### Required work
Copy out exactly the lines below that run from the one holding "sublist merged patch_list" to the one holding "exists (p :: merged), unmerged.", keeping both of those lines and no others.

### Data provided
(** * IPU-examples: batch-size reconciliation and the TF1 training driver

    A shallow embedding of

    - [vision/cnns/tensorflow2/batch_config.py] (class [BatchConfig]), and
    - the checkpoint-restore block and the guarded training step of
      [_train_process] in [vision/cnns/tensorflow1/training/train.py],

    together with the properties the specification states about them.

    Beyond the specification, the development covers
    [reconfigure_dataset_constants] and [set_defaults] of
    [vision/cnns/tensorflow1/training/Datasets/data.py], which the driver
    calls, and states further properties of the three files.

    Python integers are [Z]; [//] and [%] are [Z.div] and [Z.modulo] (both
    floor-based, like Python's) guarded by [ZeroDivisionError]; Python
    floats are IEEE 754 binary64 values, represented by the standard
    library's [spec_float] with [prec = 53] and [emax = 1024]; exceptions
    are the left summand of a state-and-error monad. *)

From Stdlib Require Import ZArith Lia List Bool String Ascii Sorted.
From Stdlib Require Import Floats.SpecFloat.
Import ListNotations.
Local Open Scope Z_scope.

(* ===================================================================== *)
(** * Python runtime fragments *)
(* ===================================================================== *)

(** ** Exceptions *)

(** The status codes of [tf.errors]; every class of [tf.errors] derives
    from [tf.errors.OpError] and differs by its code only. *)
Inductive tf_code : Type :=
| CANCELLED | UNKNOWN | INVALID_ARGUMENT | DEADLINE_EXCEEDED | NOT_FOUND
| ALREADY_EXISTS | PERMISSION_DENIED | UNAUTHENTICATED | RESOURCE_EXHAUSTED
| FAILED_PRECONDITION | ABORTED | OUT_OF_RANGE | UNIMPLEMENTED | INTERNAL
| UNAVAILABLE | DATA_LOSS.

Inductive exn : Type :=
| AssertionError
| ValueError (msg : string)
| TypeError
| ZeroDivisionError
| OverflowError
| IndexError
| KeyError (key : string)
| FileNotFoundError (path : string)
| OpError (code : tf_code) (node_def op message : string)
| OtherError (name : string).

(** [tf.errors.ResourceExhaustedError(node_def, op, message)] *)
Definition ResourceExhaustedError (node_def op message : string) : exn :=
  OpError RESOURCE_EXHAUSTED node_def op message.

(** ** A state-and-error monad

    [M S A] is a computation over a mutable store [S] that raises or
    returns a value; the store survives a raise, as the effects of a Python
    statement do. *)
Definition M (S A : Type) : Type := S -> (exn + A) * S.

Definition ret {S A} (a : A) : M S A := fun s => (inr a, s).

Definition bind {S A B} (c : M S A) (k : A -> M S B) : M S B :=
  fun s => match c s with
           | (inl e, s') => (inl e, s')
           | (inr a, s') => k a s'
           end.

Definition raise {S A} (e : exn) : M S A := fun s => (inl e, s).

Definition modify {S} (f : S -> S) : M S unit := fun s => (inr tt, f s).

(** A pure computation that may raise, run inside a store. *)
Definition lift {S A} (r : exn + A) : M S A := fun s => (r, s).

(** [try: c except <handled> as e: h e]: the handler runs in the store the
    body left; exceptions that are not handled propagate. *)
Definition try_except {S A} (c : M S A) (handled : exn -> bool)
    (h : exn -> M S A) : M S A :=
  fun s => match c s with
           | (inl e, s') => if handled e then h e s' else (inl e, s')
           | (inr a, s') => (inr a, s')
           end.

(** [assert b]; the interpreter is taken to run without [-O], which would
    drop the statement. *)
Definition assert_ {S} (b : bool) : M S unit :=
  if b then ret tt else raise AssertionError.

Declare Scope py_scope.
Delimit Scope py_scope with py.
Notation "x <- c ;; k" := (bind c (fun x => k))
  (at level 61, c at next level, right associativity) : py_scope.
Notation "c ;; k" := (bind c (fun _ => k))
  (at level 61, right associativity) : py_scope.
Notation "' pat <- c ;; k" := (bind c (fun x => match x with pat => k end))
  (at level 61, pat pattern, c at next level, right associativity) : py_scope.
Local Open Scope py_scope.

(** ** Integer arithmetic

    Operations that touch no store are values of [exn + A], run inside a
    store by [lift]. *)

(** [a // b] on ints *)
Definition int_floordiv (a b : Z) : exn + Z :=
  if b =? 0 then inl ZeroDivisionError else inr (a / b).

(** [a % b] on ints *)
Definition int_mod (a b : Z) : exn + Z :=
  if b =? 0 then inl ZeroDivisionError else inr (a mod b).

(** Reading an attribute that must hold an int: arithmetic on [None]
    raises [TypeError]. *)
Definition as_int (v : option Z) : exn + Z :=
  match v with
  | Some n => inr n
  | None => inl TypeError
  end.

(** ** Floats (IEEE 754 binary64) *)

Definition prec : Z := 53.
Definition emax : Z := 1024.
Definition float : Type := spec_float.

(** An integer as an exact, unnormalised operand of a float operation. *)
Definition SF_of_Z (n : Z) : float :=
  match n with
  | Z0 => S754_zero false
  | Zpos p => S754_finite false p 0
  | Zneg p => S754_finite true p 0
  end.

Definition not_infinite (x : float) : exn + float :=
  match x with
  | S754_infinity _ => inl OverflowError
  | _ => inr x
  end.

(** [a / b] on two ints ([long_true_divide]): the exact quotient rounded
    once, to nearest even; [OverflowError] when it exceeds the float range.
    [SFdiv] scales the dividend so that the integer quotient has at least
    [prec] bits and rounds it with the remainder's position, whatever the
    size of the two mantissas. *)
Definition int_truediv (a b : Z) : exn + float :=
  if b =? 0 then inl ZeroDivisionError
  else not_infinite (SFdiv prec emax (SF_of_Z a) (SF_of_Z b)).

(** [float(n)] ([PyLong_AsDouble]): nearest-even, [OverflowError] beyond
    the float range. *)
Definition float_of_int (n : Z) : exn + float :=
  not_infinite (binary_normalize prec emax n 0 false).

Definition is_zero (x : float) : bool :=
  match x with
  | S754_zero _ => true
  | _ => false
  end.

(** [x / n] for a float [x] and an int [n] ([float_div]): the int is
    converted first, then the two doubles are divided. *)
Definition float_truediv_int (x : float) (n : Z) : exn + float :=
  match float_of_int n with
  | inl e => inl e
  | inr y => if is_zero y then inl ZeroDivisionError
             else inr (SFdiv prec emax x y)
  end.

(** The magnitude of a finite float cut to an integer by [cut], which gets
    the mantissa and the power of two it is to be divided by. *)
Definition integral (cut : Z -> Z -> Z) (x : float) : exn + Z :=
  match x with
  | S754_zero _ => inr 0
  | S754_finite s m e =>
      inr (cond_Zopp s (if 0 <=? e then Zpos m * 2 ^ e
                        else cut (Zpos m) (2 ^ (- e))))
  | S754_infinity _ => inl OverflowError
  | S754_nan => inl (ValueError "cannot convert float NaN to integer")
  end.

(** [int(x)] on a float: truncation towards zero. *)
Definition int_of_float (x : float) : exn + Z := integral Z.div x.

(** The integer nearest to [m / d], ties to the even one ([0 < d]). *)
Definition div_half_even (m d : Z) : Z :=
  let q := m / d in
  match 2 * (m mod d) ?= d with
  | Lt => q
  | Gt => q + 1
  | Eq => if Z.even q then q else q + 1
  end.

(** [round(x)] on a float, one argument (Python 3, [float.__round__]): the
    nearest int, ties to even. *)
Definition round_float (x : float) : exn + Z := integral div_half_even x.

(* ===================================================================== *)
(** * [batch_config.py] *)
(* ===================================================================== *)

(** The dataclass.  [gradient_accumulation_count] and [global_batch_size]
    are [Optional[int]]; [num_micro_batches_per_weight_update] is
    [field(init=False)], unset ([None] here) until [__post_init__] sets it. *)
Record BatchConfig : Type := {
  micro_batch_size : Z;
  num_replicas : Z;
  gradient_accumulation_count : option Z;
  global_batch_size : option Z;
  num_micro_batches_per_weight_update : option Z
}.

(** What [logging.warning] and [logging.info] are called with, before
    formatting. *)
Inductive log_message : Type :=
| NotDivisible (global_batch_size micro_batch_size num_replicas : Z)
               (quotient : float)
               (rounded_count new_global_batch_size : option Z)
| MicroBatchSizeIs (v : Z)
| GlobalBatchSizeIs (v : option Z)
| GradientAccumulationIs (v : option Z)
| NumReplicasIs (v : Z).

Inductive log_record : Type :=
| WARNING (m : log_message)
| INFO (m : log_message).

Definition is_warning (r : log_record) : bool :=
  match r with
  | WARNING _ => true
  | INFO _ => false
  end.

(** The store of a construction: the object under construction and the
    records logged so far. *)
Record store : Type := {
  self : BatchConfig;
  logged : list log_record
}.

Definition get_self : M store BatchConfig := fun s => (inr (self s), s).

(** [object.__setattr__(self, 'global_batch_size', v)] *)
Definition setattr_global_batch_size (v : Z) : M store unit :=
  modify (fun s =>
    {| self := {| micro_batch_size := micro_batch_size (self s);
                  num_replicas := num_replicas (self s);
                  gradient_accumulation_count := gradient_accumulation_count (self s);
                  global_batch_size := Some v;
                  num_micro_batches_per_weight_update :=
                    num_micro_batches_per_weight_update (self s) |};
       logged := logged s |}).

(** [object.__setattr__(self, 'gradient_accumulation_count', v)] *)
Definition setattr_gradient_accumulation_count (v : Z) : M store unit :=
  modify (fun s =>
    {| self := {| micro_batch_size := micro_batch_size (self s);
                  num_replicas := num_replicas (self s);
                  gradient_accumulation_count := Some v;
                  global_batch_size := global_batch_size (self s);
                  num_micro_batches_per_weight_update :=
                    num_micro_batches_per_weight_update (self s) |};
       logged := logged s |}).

* * *

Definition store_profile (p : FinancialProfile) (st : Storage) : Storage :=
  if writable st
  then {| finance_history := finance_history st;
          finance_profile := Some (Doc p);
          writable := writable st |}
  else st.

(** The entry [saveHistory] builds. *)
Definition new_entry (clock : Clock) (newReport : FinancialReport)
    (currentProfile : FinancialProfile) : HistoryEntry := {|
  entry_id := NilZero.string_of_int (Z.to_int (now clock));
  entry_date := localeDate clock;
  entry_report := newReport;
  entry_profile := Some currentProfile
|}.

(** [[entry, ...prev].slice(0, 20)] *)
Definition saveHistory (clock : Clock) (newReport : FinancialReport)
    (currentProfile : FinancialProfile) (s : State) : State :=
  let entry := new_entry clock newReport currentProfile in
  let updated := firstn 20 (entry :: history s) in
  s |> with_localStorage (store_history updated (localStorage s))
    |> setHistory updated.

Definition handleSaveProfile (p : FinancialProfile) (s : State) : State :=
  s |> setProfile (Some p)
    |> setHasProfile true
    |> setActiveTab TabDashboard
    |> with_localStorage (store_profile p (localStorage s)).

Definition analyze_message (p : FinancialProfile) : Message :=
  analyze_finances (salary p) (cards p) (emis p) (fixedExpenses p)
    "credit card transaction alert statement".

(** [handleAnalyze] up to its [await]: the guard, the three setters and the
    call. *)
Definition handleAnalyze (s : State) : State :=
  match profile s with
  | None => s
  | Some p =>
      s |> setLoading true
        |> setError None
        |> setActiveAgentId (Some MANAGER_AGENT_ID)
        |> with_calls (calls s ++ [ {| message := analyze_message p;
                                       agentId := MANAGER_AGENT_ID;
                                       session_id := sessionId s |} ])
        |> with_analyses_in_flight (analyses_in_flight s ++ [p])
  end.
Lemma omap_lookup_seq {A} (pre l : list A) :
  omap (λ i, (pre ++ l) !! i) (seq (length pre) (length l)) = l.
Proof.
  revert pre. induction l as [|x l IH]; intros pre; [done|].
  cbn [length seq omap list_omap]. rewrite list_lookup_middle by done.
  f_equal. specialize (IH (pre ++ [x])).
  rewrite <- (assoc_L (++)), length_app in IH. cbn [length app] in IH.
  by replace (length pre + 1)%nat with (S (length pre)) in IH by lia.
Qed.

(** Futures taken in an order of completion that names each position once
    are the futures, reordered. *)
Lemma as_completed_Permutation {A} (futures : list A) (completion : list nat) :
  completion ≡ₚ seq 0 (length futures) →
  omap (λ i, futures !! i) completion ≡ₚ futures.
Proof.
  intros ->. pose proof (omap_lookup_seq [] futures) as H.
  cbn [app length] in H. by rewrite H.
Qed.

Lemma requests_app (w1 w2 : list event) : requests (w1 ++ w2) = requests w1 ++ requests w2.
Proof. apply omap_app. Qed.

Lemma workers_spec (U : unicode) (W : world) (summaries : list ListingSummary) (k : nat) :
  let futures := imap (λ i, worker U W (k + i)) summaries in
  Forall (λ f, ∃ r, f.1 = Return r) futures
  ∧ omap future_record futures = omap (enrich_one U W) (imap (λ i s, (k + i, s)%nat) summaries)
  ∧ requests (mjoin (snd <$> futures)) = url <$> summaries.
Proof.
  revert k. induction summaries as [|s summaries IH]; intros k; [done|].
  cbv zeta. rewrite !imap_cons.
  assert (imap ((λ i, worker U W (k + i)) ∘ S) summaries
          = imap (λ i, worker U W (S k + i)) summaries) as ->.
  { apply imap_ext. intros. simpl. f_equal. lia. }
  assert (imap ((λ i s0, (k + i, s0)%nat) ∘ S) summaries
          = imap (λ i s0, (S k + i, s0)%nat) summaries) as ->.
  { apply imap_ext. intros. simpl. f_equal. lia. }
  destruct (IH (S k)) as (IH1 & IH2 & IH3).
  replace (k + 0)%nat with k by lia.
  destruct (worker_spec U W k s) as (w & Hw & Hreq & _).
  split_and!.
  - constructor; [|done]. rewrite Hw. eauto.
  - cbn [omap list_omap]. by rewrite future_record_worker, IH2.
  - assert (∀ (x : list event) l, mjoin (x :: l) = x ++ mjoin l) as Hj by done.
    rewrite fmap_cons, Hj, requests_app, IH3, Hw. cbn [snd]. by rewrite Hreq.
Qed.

---

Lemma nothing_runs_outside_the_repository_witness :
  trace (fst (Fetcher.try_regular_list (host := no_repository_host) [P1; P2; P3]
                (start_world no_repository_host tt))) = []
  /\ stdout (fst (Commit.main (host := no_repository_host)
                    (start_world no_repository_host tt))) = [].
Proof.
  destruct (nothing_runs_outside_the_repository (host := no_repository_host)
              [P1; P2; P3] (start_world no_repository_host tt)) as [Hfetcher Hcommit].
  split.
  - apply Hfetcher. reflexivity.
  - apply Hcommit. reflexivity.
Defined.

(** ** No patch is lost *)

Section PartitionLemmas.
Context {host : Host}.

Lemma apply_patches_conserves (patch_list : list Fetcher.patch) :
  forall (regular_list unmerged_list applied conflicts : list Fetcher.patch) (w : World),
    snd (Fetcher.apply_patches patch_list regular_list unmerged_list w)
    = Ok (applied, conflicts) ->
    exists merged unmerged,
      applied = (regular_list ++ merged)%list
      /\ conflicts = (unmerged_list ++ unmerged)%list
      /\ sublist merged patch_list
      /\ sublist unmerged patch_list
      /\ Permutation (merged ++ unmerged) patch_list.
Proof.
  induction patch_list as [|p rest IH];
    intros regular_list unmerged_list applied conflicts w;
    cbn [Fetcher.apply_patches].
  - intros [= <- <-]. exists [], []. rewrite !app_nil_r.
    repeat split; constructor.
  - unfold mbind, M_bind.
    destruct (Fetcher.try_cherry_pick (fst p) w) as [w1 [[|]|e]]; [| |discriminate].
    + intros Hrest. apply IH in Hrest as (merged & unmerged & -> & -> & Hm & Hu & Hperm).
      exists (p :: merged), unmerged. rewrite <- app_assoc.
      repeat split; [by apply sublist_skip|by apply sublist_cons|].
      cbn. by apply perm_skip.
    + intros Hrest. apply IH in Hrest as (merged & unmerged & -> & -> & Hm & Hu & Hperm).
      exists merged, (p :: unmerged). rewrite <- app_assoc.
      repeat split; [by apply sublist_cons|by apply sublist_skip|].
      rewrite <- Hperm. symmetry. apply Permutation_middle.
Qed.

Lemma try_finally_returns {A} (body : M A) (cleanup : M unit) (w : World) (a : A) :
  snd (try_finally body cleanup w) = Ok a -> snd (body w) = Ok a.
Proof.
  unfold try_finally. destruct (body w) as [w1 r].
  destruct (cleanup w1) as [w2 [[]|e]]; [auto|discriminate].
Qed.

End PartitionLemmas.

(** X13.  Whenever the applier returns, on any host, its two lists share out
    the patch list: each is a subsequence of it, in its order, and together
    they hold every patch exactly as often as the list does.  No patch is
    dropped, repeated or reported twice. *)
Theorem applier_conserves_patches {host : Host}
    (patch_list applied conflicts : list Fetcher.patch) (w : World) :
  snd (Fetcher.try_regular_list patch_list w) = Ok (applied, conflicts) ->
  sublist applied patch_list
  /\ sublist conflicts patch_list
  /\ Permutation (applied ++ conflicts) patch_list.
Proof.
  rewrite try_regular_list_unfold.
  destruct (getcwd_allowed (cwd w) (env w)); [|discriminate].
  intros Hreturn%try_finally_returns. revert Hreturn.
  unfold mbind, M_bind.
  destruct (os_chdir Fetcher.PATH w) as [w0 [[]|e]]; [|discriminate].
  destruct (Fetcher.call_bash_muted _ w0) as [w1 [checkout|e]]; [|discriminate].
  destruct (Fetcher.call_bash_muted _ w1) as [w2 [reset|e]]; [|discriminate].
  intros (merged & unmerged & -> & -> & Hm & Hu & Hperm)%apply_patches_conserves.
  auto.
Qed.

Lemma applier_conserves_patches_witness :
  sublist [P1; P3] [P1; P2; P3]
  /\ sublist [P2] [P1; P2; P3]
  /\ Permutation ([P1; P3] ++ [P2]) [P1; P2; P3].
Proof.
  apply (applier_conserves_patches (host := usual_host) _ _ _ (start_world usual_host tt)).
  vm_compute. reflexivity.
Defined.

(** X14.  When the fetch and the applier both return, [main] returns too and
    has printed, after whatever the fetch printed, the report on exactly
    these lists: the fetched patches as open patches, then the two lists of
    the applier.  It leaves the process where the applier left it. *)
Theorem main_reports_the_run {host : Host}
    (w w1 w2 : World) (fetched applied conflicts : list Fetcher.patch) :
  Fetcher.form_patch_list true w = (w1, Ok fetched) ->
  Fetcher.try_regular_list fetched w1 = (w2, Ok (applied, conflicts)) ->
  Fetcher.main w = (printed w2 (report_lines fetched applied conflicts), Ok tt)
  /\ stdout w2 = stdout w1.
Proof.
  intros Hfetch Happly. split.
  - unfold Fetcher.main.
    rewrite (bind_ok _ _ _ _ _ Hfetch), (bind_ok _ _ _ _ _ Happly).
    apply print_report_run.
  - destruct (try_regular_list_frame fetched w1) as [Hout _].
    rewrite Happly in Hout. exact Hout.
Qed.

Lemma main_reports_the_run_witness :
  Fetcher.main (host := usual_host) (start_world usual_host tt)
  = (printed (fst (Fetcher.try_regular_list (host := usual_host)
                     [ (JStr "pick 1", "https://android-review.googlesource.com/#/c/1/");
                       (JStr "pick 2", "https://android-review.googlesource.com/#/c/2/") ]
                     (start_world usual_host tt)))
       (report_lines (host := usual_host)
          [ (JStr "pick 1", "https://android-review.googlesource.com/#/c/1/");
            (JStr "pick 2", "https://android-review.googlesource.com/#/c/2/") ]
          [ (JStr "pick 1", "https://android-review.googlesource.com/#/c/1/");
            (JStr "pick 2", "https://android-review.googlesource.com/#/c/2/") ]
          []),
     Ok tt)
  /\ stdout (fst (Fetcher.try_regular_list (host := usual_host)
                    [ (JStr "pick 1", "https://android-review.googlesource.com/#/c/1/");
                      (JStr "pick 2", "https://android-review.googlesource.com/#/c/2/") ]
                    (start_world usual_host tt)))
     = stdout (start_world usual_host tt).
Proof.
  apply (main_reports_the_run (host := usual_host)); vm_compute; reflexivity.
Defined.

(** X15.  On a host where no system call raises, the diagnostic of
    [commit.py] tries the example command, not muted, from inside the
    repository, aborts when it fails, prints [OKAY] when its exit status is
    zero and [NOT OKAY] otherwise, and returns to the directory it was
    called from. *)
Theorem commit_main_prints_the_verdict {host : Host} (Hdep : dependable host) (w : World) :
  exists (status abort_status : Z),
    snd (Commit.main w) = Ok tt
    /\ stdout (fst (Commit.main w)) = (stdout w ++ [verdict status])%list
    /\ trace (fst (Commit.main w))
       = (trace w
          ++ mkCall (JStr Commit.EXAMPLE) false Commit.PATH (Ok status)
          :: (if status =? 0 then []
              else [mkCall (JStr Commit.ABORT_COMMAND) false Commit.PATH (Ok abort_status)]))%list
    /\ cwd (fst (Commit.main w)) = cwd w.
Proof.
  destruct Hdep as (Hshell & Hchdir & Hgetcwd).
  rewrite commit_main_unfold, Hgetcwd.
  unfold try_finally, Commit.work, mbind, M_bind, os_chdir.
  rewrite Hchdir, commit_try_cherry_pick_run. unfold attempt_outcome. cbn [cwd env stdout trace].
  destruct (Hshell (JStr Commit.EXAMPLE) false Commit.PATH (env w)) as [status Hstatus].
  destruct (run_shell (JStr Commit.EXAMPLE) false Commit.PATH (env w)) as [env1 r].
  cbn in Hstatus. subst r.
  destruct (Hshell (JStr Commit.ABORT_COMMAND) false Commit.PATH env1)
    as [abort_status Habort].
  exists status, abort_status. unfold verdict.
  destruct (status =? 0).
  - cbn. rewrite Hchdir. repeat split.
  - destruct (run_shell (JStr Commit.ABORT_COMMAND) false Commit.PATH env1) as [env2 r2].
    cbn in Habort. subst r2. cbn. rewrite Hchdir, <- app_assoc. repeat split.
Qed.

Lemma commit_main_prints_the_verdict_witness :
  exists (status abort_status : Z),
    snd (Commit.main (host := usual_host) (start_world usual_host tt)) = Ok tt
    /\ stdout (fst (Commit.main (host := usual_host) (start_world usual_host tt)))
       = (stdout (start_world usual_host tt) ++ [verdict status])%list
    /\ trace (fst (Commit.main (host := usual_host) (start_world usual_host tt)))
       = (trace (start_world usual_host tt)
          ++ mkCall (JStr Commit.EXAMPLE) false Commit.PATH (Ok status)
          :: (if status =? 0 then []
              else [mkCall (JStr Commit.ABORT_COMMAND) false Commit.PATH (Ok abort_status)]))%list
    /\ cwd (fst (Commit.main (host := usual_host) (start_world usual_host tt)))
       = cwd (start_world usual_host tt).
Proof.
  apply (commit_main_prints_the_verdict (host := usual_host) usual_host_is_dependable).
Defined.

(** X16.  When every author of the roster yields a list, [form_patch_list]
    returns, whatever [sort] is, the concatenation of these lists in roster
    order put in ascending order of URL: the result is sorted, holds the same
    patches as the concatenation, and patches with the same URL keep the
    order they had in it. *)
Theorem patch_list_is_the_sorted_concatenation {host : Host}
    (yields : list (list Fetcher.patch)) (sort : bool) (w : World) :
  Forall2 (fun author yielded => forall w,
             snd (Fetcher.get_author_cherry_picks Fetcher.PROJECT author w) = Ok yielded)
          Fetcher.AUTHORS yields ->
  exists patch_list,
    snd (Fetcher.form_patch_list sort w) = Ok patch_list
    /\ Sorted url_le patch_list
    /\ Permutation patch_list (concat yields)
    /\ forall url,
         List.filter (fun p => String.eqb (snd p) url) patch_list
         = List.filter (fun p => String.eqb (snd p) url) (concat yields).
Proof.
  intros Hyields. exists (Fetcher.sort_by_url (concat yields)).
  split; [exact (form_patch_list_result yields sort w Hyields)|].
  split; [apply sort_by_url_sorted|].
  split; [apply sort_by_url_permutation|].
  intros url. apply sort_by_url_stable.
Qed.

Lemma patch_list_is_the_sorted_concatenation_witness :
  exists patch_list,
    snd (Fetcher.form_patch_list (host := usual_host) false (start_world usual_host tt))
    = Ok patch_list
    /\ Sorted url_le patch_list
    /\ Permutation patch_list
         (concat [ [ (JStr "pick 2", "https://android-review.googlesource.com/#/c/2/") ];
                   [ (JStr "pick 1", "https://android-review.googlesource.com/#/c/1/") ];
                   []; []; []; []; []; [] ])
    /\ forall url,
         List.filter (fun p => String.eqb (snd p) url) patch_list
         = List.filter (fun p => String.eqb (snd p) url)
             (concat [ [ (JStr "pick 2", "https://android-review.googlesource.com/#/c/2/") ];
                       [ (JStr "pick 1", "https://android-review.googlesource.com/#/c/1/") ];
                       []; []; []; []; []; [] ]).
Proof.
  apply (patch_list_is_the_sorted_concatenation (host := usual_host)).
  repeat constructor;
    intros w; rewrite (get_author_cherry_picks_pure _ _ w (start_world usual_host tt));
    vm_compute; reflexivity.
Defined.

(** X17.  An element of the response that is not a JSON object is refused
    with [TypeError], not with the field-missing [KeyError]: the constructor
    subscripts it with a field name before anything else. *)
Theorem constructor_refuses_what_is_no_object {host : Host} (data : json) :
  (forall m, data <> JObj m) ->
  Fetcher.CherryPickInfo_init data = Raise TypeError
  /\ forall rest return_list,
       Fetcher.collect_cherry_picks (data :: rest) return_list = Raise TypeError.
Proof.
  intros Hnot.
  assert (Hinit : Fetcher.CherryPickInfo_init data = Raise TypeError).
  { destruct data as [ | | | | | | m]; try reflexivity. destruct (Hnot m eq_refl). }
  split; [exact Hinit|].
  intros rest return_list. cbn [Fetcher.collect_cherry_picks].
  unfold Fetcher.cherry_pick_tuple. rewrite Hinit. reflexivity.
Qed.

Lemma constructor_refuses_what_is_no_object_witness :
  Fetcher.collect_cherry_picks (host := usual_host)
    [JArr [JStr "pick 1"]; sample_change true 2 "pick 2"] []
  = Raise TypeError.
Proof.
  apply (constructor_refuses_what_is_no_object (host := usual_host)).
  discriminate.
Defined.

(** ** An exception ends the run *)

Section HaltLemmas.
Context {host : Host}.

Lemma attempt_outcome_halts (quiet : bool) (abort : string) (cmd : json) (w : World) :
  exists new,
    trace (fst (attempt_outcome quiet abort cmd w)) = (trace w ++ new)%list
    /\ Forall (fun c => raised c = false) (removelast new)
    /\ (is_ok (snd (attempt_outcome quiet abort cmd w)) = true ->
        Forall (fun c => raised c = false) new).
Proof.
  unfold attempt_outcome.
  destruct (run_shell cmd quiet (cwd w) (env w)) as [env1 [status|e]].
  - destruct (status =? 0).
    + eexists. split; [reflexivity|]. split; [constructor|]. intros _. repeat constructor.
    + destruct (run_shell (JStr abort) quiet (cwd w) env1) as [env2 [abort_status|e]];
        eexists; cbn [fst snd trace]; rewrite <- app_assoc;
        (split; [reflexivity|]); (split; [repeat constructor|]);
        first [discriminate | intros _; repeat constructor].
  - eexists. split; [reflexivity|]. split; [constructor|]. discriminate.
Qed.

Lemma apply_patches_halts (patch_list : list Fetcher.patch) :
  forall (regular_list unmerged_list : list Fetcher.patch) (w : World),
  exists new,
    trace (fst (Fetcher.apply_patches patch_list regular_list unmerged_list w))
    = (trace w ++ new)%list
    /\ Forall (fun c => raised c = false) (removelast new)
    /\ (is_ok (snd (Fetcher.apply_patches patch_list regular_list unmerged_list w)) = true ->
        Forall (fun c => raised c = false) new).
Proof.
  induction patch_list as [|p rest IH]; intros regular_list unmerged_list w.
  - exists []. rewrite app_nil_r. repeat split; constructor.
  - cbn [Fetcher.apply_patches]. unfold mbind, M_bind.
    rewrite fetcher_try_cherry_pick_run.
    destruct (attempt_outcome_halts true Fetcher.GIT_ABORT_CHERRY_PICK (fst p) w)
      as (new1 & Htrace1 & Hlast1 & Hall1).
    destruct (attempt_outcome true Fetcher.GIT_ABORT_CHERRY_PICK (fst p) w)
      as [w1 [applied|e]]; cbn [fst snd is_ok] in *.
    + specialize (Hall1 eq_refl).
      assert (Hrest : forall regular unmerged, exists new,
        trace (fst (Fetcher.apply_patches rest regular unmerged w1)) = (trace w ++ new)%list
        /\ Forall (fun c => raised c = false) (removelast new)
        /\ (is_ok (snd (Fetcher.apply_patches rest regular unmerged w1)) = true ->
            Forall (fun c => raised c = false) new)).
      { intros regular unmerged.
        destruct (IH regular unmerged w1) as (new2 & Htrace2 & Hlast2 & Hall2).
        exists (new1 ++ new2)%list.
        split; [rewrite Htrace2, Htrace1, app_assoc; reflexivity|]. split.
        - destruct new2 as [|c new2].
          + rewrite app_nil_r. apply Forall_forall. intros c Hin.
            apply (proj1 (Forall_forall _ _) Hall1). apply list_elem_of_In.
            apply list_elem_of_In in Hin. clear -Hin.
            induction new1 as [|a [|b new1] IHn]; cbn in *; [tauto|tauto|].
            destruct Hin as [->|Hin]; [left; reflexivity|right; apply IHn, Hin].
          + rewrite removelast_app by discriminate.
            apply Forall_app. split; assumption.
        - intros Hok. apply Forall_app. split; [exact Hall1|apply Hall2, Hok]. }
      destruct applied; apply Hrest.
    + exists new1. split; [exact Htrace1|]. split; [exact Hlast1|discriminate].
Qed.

### Written solution
      /\ sublist merged patch_list
      /\ sublist unmerged patch_list
      /\ Permutation (merged ++ unmerged) patch_list.
Proof.
  induction patch_list as [|p rest IH];
    intros regular_list unmerged_list applied conflicts w;
    cbn [Fetcher.apply_patches].
  - intros [= <- <-]. exists [], []. rewrite !app_nil_r.
    repeat split; constructor.
  - unfold mbind, M_bind.
    destruct (Fetcher.try_cherry_pick (fst p) w) as [w1 [[|]|e]]; [| |discriminate].
    + intros Hrest. apply IH in Hrest as (merged & unmerged & -> & -> & Hm & Hu & Hperm).
      exists (p :: merged), unmerged. rewrite <- app_assoc.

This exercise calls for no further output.